(** A good list of equations makes a statement that represents it. *)
Lemma build_spec {E} eqs :
  good_statement eqs -> exists st, build (E:=E) eqs = Ok st /\ represents st eqs.
Proof.
  intros Hg. destruct (add_all_spec (E:=E) eqs Statement_new [] represents_new Hg) as (st & Ha & Hr).
  exists st. split; [|done]. unfold build, run_local. by rewrite Ha.
Qed.

Lemma mapM_defined {E A B} (f : A -> outcome E B) (l : list A) :
  (forall x, x ∈ l -> is_ok (f x)) -> is_ok (mapM f l).
Proof.
  unfold is_ok. induction l as [|x l IH]; intros Hf; [by eexists|]. cbn.
  destruct (Hf x) as [y ->]; [by left|]. destruct IH as [ys Hys]; [intros; apply Hf; by right|].
  cbn in Hys |- *. rewrite Hys. by eexists.
Qed.

Lemma rep_scalar_index st eqs n i :
  represents st eqs -> scalar_map st !! n = Some i -> (i < size (scalar_map st))%nat.
Proof. intros [[]] ?. by eapply table_lt. Qed.
Lemma rep_point_index st eqs n i :
  represents st eqs -> point_map st !! n = Some i -> (i < size (point_map st))%nat.
Proof. intros [[]] ?. by eapply table_lt. Qed.

Lemma rep_sizes st eqs :
  represents st eqs -> size (scalar_map st) = size (scalars_of eqs) /\ size (point_map st) = size (points_of eqs).
Proof. intros []. by rewrite <- !size_dom, rep_scalars0, rep_points0. Qed.

(** The description of a statement can always be encoded. *)
Lemma to_bytes_defined {E} st eqs :
  represents st eqs -> good_statement eqs -> is_ok (Statement_to_bytes (E:=E) st).
Proof.
  intros Hr (Hall & Hlen & Hss & Hsp). pose proof (rep_sizes _ _ Hr) as [Hs Hp].
  pose proof (rep_equations _ _ Hr) as He. pose proof (Forall2_length _ _ _ He).
  unfold Statement_to_bytes, u8_expect. rewrite !u8_try_from_Some by lia. cbn [expect mbind outcome_bind].
  enough (is_ok (mapM (equation_to_bytes (E:=E) (size (scalar_map st)) (size (point_map st))) (equations st)))
    as [x ->] by (by eexists).
  apply mapM_defined. intros e Hin.
  apply list_elem_of_lookup in Hin as [k Hk]. destruct (Forall2_lookup_l _ _ _ _ _ He Hk) as ([l r] & Hk' & Hl & Ht).
  cbn [fst snd] in *. assert (good_equation (l, r)) as (_ & _ & Hlr & _) by (eapply Forall_lookup_1; eauto).
  pose proof (rep_point_index _ _ _ _ Hr Hl). pose proof (Forall2_length _ _ _ Ht). cbn [snd] in *.
  unfold equation_to_bytes, assert. rewrite (proj2 (Nat.leb_le _ _)) by lia. cbn [mbind outcome_bind].
  unfold u8_expect. rewrite u8_try_from_Some by lia. cbn [expect mbind outcome_bind].
  enough (is_ok (mapM (term_to_bytes (E:=E) (size (scalar_map st)) (size (point_map st))) (rhs e)))
    as [x ->] by (by eexists).
  apply mapM_defined. intros t Hin.
  apply list_elem_of_lookup in Hin as [j Hj]. destruct (Forall2_lookup_l _ _ _ _ _ Ht Hj) as (p & _ & Hts & Htp).
  unfold term_to_bytes, assert. apply (rep_scalar_index _ _ _ _ Hr) in Hts. apply (rep_point_index _ _ _ _ Hr) in Htp.
  rewrite (proj2 (Nat.ltb_lt _ _) Hts), (proj2 (Nat.ltb_lt _ _) Htp). by eexists.
Qed.

(** ** Arguments by name *)

Section arguments.
Context {P : Primitives} `{L : RistrettoLaws}.
Add Ring scalars : s_ring.

(** The point a name stands for, and a right-hand side under an assignment [f]
    of the scalars. *)
Definition point_of (pargs : PointArgs) (n : string) : RPoint :=
  if bool_decide (n = "G") then p_base else default p_identity (pargs !! n).
Definition image (f : string -> RScalar) (pargs : PointArgs) (r : list (string * string)) : RPoint :=
  p_sum ((fun p => f p.1 *p point_of pargs p.2) <$> r).
Definition scalar_of (sargs : ScalarArgs) (n : string) : RScalar := default s_zero (sargs !! n).
Definition satisfied (eqs : list named_equation) (sargs : ScalarArgs) (pargs : PointArgs) : Prop :=
  Forall (fun e => point_of pargs e.1 = image (scalar_of sargs) pargs e.2) eqs.

(** The arguments name exactly the scalars, or points other than the base point,
    of the equations. *)
Definition scalars_given (eqs : list named_equation) (sargs : ScalarArgs) : Prop := dom sargs = scalars_of eqs.
Definition points_given (eqs : list named_equation) (pargs : PointArgs) : Prop :=
  dom pargs = points_of eqs ∖ {["G"]}.

Lemma mapM_lookup {E A} (e : E) (m : gmap string A) (d : A) v :
  (forall n, n ∈ v -> n ∈ dom m) ->
  mapM (fun n => ok_or e (m !! n)) v = Ok ((fun n => default d (m !! n)) <$> v).
Proof.
  intros Hv. apply mapM_Ok. intros n [x Hx]%Hv%elem_of_dom. by rewrite Hx.
Qed.

Lemma sort_scalars_spec st eqs sargs :
  represents st eqs -> scalars_given eqs sargs ->
  sort_scalars st sargs = Ok (scalar_of sargs <$> scalar_vec st).
Proof.
  intros Hr Hg. pose proof (scalar_table _ (rep_tables _ _ Hr)) as Ht. unfold sort_scalars.
  rewrite <- (size_dom (D:=gset string) sargs), Hg, <- (rep_scalars _ _ Hr), size_dom, (table_size _ _ Ht), Nat.eqb_refl.
  apply mapM_lookup. intros n [i Hi]%list_elem_of_lookup. apply Ht in Hi.
  rewrite Hg, <- (rep_scalars _ _ Hr). by eapply elem_of_dom_2.
Qed.

Lemma sort_points_spec st eqs pargs :
  represents st eqs -> points_given eqs pargs ->
  sort_points st pargs = Ok (point_of pargs <$> point_vec st).
Proof.
  intros Hr Hg. destruct (rep_tables _ _ Hr) as [_ Ht Hb]. unfold sort_points.
  pose proof (table_size _ _ Ht) as Hsz. destruct (point_vec st) as [|g v] eqn:Hv; [done|].
  injection Hb as ->. cbn [length Nat.eqb drop fmap list_fmap] in *.
  assert (forall n, n ∈ v -> n <> "G") as Hne.
  { intros n [i Hi]%list_elem_of_lookup ->. assert (point_map st !! "G" = Some (S i)) as H1 by by apply Ht.
    assert (point_map st !! "G" = Some 0%nat) as H0 by by apply Ht. congruence. }
  assert (size pargs = length v) as ->.
  { rewrite <- (size_dom (D:=gset string) pargs), Hg, <- (rep_points _ _ Hr), size_difference, size_dom, Hsz, size_singleton; [cbn; lia|].
    intros n ->%elem_of_singleton. apply elem_of_dom. exists 0%nat. by apply Ht. }
  rewrite Nat.sub_succ, Nat.sub_0_r, Nat.eqb_refl. cbn [negb].
  rewrite (mapM_lookup _ _ p_identity).
  - cbn. unfold point_of at 1. rewrite bool_decide_true by done. do 2 f_equal.
    apply list_fmap_ext. intros i n Hi. unfold point_of. rewrite bool_decide_false; [done|].
    apply Hne. by eapply list_elem_of_lookup_2.
  - intros n Hn. rewrite Hg. pose proof (Hne n Hn). apply list_elem_of_lookup in Hn as [i Hi].
    apply elem_of_difference. split; [|set_solver]. rewrite <- (rep_points _ _ Hr). apply elem_of_dom.
    exists (S i). by apply Ht.
Qed.

(** ** The homomorphism by name *)

Lemma p_sum_cons Q l : p_sum (Q :: l) = Q +p p_sum l.
Proof. done. Qed.

Lemma p_sum_app l1 l2 : p_sum (l1 ++ l2) = p_sum l1 +p p_sum l2.
Proof.
  induction l1 as [|Q l1 IH]; [change (p_sum []) with p_identity; cbn [app]; group|].
  cbn [app]. rewrite !p_sum_cons, IH. group.
Qed.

────────────────────

§ To do:
Using the records above, please repeat the line with "intros n ->%elem_of_singleton." and every line after it exactly, and give no other text.

§ Result of this task:
    intros n ->%elem_of_singleton. apply elem_of_dom. exists 0%nat. by apply Ht. }
  rewrite Nat.sub_succ, Nat.sub_0_r, Nat.eqb_refl. cbn [negb].
  rewrite (mapM_lookup _ _ p_identity).
  - cbn. unfold point_of at 1. rewrite bool_decide_true by done. do 2 f_equal.
    apply list_fmap_ext. intros i n Hi. unfold point_of. rewrite bool_decide_false; [done|].
    apply Hne. by eapply list_elem_of_lookup_2.
  - intros n Hn. rewrite Hg. pose proof (Hne n Hn). apply list_elem_of_lookup in Hn as [i Hi].
    apply elem_of_difference. split; [|set_solver]. rewrite <- (rep_points _ _ Hr). apply elem_of_dom.
    exists (S i). by apply Ht.
Qed.

(** ** The homomorphism by name *)

Lemma p_sum_cons Q l : p_sum (Q :: l) = Q +p p_sum l.
Proof. done. Qed.

Lemma p_sum_app l1 l2 : p_sum (l1 ++ l2) = p_sum l1 +p p_sum l2.
Proof.
  induction l1 as [|Q l1 IH]; [change (p_sum []) with p_identity; cbn [app]; group|].
  cbn [app]. rewrite !p_sum_cons, IH. group.
Qed.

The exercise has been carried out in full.